Given information ->
(* ===== verification/AgentLoop.v ===== *)
(** The agent loop of the local runtime ([internal/runtime/local/agent_loop.go],
    [runtime.go], [subagent.go]), on its non-durable path ([stepRunner == nil], where
    [runStep] calls its function directly): the LLM/tool rounds, error control, tool calls
    with authorization, approval, sub-agent delegation and execution, budget enforcement,
    history and memory. *)
From S2P Require Import Prelude GoLib Types Codec Prog Policies MemoryConfig Budget CircuitBreaker Telemetry Events Effects Hooks ErrorControl LLM Memory Tools Retry.

#[local] Open Scope string_scope.
#[local] Open Scope list_scope.
#[local] Open Scope Z_scope.

Definition msgToolRejected : string := "Tool execution was rejected by the user.".
Definition msgToolApprovalUnavailable : string :=
  "Tool approval could not be completed because no approval handler is configured; continuing without running the tool.".
Definition msgToolUnauthorized : string := "Tool execution was denied by authorization policy.".

(** ** Sub-agent routes *)

(** [subAgentRoute]; the route map is an association list with distinct keys. *)
Inductive subAgentRoute :=
| SubAgentRoute (name : string) (runtime : option Runtime) (children : list (string * subAgentRoute))
    (tools : list Tool).

Definition sr_name (r : subAgentRoute) : string := let '(SubAgentRoute n _ _ _) := r in n.
Definition sr_runtime (r : subAgentRoute) : option Runtime := let '(SubAgentRoute _ rt _ _) := r in rt.
Definition sr_children (r : subAgentRoute) : list (string * subAgentRoute) := let '(SubAgentRoute _ _ c _) := r in c.
Definition sr_tools (r : subAgentRoute) : list Tool := let '(SubAgentRoute _ _ _ t) := r in t.

Definition routes := list (string * subAgentRoute).

Fixpoint lookup_route (m : routes) (k : string) : option subAgentRoute :=
  match m with
  | [] => None
  | (k', r) :: m => if String.eqb k' k then Some r else lookup_route m k
  end.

The task ->
Every line of the listing above is to be written out again exactly.

Answer section ->
(* ===== verification/AgentLoop.v ===== *)
(** The agent loop of the local runtime ([internal/runtime/local/agent_loop.go],
    [runtime.go], [subagent.go]), on its non-durable path ([stepRunner == nil], where
    [runStep] calls its function directly): the LLM/tool rounds, error control, tool calls
    with authorization, approval, sub-agent delegation and execution, budget enforcement,
    history and memory. *)
From S2P Require Import Prelude GoLib Types Codec Prog Policies MemoryConfig Budget CircuitBreaker Telemetry Events Effects Hooks ErrorControl LLM Memory Tools Retry.

#[local] Open Scope string_scope.
#[local] Open Scope list_scope.
#[local] Open Scope Z_scope.

Definition msgToolRejected : string := "Tool execution was rejected by the user.".
Definition msgToolApprovalUnavailable : string :=
  "Tool approval could not be completed because no approval handler is configured; continuing without running the tool.".
Definition msgToolUnauthorized : string := "Tool execution was denied by authorization policy.".

(** ** Sub-agent routes *)

(** [subAgentRoute]; the route map is an association list with distinct keys. *)
Inductive subAgentRoute :=
| SubAgentRoute (name : string) (runtime : option Runtime) (children : list (string * subAgentRoute))
    (tools : list Tool).

Definition sr_name (r : subAgentRoute) : string := let '(SubAgentRoute n _ _ _) := r in n.
Definition sr_runtime (r : subAgentRoute) : option Runtime := let '(SubAgentRoute _ rt _ _) := r in rt.
Definition sr_children (r : subAgentRoute) : list (string * subAgentRoute) := let '(SubAgentRoute _ _ c _) := r in c.
Definition sr_tools (r : subAgentRoute) : list Tool := let '(SubAgentRoute _ _ _ t) := r in t.

Definition routes := list (string * subAgentRoute).

Fixpoint lookup_route (m : routes) (k : string) : option subAgentRoute :=
  match m with
  | [] => None
  | (k', r) :: m => if String.eqb k' k then Some r else lookup_route m k
  end.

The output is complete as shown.